# Work item
Using the records beneath, say how many lines contain the word "Unmodelled", without comment.

##########

(** * Orchestration core of the chatbot / broadcast platform

    A shallow embedding of the four services the specification is about:

    - [whatsapp.service.js]  : [interpolateVariables], [withRetry]
    - [broadcast.service.js] : [getTargetContacts], [startCampaign],
                               [processCampaign], [pauseCampaign],
                               [resumeCampaign], [cancelCampaign]
    - [flowEngine.service.js]: the [FlowEngine] class
    - [dlq.service.js]       : the [DLQService] class, with the SQL function
                               [calculate_next_retry] of the schema

    and of the two jobs of [scheduler.service.js] that drive them:
    [checkScheduledBroadcasts], and the turn of [processDelayedFlowNodes]
    for one row.

    Conventions of the embedding.

    - Strings are sequences of code units below U+0100 ([ascii]).
    - Instants and durations are integers, in milliseconds ([Z]).
    - The persistent store is an explicit value threaded through the
      operations; a write is also appended to a trace of effects, so that
      the order of the writes and of the sends can be stated.
    - The outbound channel, the HTTP client and the coercions of the
      language that no operation of interest depends on are oracles: a
      theorem holds for every behaviour of the collaborator.
    - An [async] function is run to completion: the embedding has one
      writer, which is what the design assumes.
    - Values are the JSON values without arrays, numbers being integers;
      a statement on the text of a number keeps to the safe integers,
      which print as their decimals.  Counters and generated keys are
      natural numbers.
    - The client of the store is the one of supabase-js: a call of a
      method that it does not have is a [TypeError].
    - The wall clock advances only while a timer runs, and a timer takes
      at least one millisecond.
    - A read or a write of the store succeeds; a key that a statement
      needs to be unique is assumed so in that statement. *)

From Stdlib Require Import ZArith QArith List String Ascii Bool Arith Lia.
From Stdlib Require Import DecimalString Qround Permutation.
Import ListNotations.

Close Scope Q_scope.
Open Scope string_scope.
Open Scope nat_scope.

Set Implicit Arguments.
Set Warnings "-register-all".

(* ================================================================== *)
(** * The fragment of the language the services rely on             *)
(* ================================================================== *)

Module Js.

(** ** Completions

    A call returns, throws, or leaves the modelled fragment (a regular
    expression using a construct that the matcher below does not have). *)

Inductive Completion (A : Type) : Type :=
| Normal (a : A)
| Throw (e : string)
| Unmodelled.

Arguments Normal {A} a.
Arguments Throw {A} e.
Arguments Unmodelled {A}.

Definition bindC {A B : Type} (c : Completion A) (k : A -> Completion B)
  : Completion B :=
  match c with
  | Normal a => k a
  | Throw e => Throw e
  | Unmodelled => Unmodelled
  end.

(** ** Values *)

Inductive Value : Type :=
| VUndefined
| VNull
| VBool (b : bool)
| VNum (n : Z)                            (* integral numbers *)
| VStr (s : string)
| VObj (fields : list (string * Value)).  (* a plain object *)

(** [ToBoolean]: the falsy values are undefined, null, false, 0 and the
    empty string. *)
Definition truthy (v : Value) : bool :=
  match v with
  | VUndefined => false
  | VNull => false
  | VBool b => b
  | VNum n => negb (n =? 0)%Z
  | VStr s => negb (String.eqb s "")
  | VObj _ => true
  end.

Definition Z_to_string (n : Z) : string :=
  NilZero.string_of_int (Z.to_int n).

(** [Number.MAX_SAFE_INTEGER]: up to it in magnitude every integer is
    a number of the language, and prints as its decimal. *)
Definition max_safe_integer : Z := 9007199254740991.

(** The values that [toString] below prints as the language does:
    every value but a number beyond the safe integers. *)
Definition safe_value (v : Value) : bool :=
  match v with
  | VNum n => (Z.abs n <=? max_safe_integer)%Z
  | _ => true
  end.

(** [ToString], for the values that are [safe_value]. *)
Definition toString (v : Value) : string :=
  match v with
  | VUndefined => "undefined"
  | VNull => "null"
  | VBool true => "true"
  | VBool false => "false"
  | VNum n => Z_to_string n
  | VStr s => s
  | VObj _ => "[object Object]"
  end.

##########

# Answer area
3